[Data records]

(** * Lyra2 (CUDA): the LYRA2 host driver of [src/cuda/Lyra2.cu]

    A shallow embedding of the host function [LYRA2]: the staging of
    [pwd || salt || basil] with its 10*1 padding, the acquisition and release
    of the five buffers, the CUDA error checks and the order in which the
    sponge kernels are launched. *)

From Stdlib Require Import ZArith List Bool Lia.
Import ListNotations.
Local Open Scope Z_scope.

(** ** Machine integers

    [int] is a 32-bit two's complement integer and [size_t] a 64-bit unsigned
    one, as on every host the CUDA toolchain targets. *)

Definition wrap_int (z : Z) : Z := (z + 2 ^ 31) mod 2 ^ 32 - 2 ^ 31.
Definition wrap_size_t (z : Z) : Z := z mod 2 ^ 64.
Definition INT_MAX : Z := 2 ^ 31 - 1.
Definition sizeof_int : Z := 4.
Definition sizeof_uint64_t : Z := 8.

(** ** Bytes and flat memory

    A byte is a [Z] in [0, 256).  A [mem] gives the byte found at each offset
    from a base pointer; the allocation made at the base covers only a prefix
    of it, and a store past that prefix lands in whatever follows the
    allocation, as it does for the C code. *)

Definition byte : Type := Z.
Definition mem : Type := Z -> byte.

Definition store (m : mem) (a : Z) (b : byte) : mem :=
  fun x => if x =? a then b else m x.

Fixpoint write_bytes (m : mem) (a : Z) (l : list byte) : mem :=
  match l with
  | [] => m
  | b :: l' => write_bytes (store m a b) (a + 1) l'
  end.

(** [memcpy(base + dst, src, n)]: [n] is converted to [size_t].  [src] is the
    content of the source buffer, so the copy stops at its end: this is what
    the C call does only when [n] does not exceed the buffer, which
    [well_formed] below asks of the caller's password and salt. *)
Definition memcpy (m : mem) (dst : Z) (src : list byte) (n : Z) : mem :=
  write_bytes m dst (firstn (Z.to_nat (wrap_size_t n)) src).

(** [memset(base + dst, c, n)]. *)
Definition memset (m : mem) (dst : Z) (c : byte) (n : Z) : mem :=
  fun x => if (dst <=? x) && (x <? dst + n) then c else m x.
(** What a tick keeps: it never analyses again, and the instructions
    only ever lose a prefix. *)
Lemma tick_frame decoder st st' :
  calculateNextState decoder st = Some st' ->
  registerUsage st' = registerUsage st
  /\ hazards st' = hazards st
  /\ forwardings st' = forwardings st
  /\ stalls st' = stalls st
  /\ maxCycles st' = maxCycles st
  /\ stageCount st' = stageCount st
  /\ forwardingEnabled st' = forwardingEnabled st
  /\ stallsEnabled st' = stallsEnabled st
  /\ exists n, instructions st' = drop n (instructions st).
Proof.
  unfold calculateNextState.
  destruct (negb (isRunning st) || isFinished st);
    [intros [= <-]; split_and!; try done; by exists 0%nat |].
  destruct (0 <? currentStallCycles st);
    [intros [= <-]; split_and!; try done; by exists 0%nat |].
  intros H. apply bind_Some in H as (t & _ & H).
  destruct (negb _ && numNe _ _); injection H as <-; simpl;
    split_and!; try done; [apply slice_suffix | by exists 0%nat].
Qed.

Lemma completionCycle_suffix st st' :
  stageCount st' = stageCount st -> stalls st' = stalls st ->
  (length (instructions st') <= length (instructions st))%nat ->
  0 <= completionCycle st ->
  completionCycle st' <= completionCycle st.
Proof.
  unfold completionCycle. intros -> -> Hlen.
  destruct (0 <? Z.of_nat (length (instructions st'))) eqn:E1,
           (0 <? Z.of_nat (length (instructions st))) eqn:E2;
    try apply Z.ltb_lt in E1; try apply Z.ltb_ge in E2; lia.
Qed.

(** A tick of a running state finishes the run or lowers its potential. *)
Lemma tick_progress decoder st st' :
  wellFormed st -> isRunning st = true ->
  calculateNextState decoder st = Some st' ->
  isFinished st' = true /\ isRunning st' = false
  \/ isRunning st' = true /\ ticksLeft st' <= ticksLeft st - 1.
Proof.
  intros Hwf Hrun Htick.
  pose proof (wellFormed_tick _ _ _ Hwf Htick) as Hwf'.
  destruct (wf_running _ Hwf Hrun) as [Hcyc Hfin].
  destruct (decide (0 < currentStallCycles st)) as [Hs | Hs].
  { destruct (pending_stall_tick_aux decoder st Hrun Hfin Hs) as [E _].
    rewrite E in Htick. injection Htick as <-. right. split; [done |].
    unfold ticksLeft.
    rewrite (completionCycle_ext st (stalledState st)) by done. simpl. lia. }
  destruct (calculateNextState_cases _ _ _ Hrun Hfin Hs Htick)
    as (t & _ & Hf & Hr & Hsc & Hst & _).
  destruct (isFinished st') eqn:Hfin'; [left; by rewrite Hr |].
  right. split; [by rewrite Hr |].
  symmetry in Hf. apply Z.ltb_ge in Hf.
  assert (Hc : currentCycle st' = currentCycle st + 1).
  { revert Htick Hfin'. unfold calculateNextState. rewrite Hrun, Hfin. simpl.
    destruct (0 <? currentStallCycles st); [by intros [= <-] |].
    intros H. apply bind_Some in H as (t' & _ & H). revert H.
    destruct (completionCycle st <? currentCycle st + 1); simpl;
      [by intros [= <-] |].
    destruct (numNe _ _); by intros [= <-]. }
  destruct (tick_frame _ _ _ Htick) as (_ & _ & _ & _ & _ & _ & _ & _ & n & Hn).
  assert (completionCycle st' <= completionCycle st).
  { apply completionCycle_suffix; [done | done | | lia].
    rewrite Hn, length_drop. lia. }
  pose proof (wf_stall _ Hwf'). unfold ticksLeft. lia.
Qed.

Lemma finished_ticks decoder n st :
  isFinished st = true -> performAll decoder (replicate n Clock) st = Some st.
Proof.
  intros Hfin. induction n as [| n IH]; [done |].
  simpl. unfold calculateNextState. rewrite Hfin, orb_true_r. simpl. exact IH.
Qed.

Lemma ticks_finish decoder n :
  forall st st',
    wellFormed st -> isRunning st = true ->
    ticksLeft st <= Z.of_nat n ->
    performAll decoder (replicate n Clock) st = Some st' ->
    isFinished st' = true /\ isRunning st' = false.
Proof.
  induction n as [| n IH]; intros st st' Hwf Hrun Hleft Hall.
  - pose proof (wf_stall _ Hwf). unfold ticksLeft in Hleft. lia.
  - simpl in Hall. apply bind_Some in Hall as (st1 & Htick & Hall).
    destruct (tick_progress _ _ _ Hwf Hrun Htick) as [[Hfin Hr] | [Hr Hless]].
    + rewrite finished_ticks in Hall by done. by injection Hall as <-.
    + apply (IH st1); try done; [by eapply wellFormed_tick | lia].
Qed.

> [Your task] Please repeat word for word the lines above that run from the beginning through the line containing "of the five", keeping both the first and that last line.

> [Result]
(** * Lyra2 (CUDA): the LYRA2 host driver of [src/cuda/Lyra2.cu]

    A shallow embedding of the host function [LYRA2]: the staging of
    [pwd || salt || basil] with its 10*1 padding, the acquisition and release
    of the five buffers, the CUDA error checks and the order in which the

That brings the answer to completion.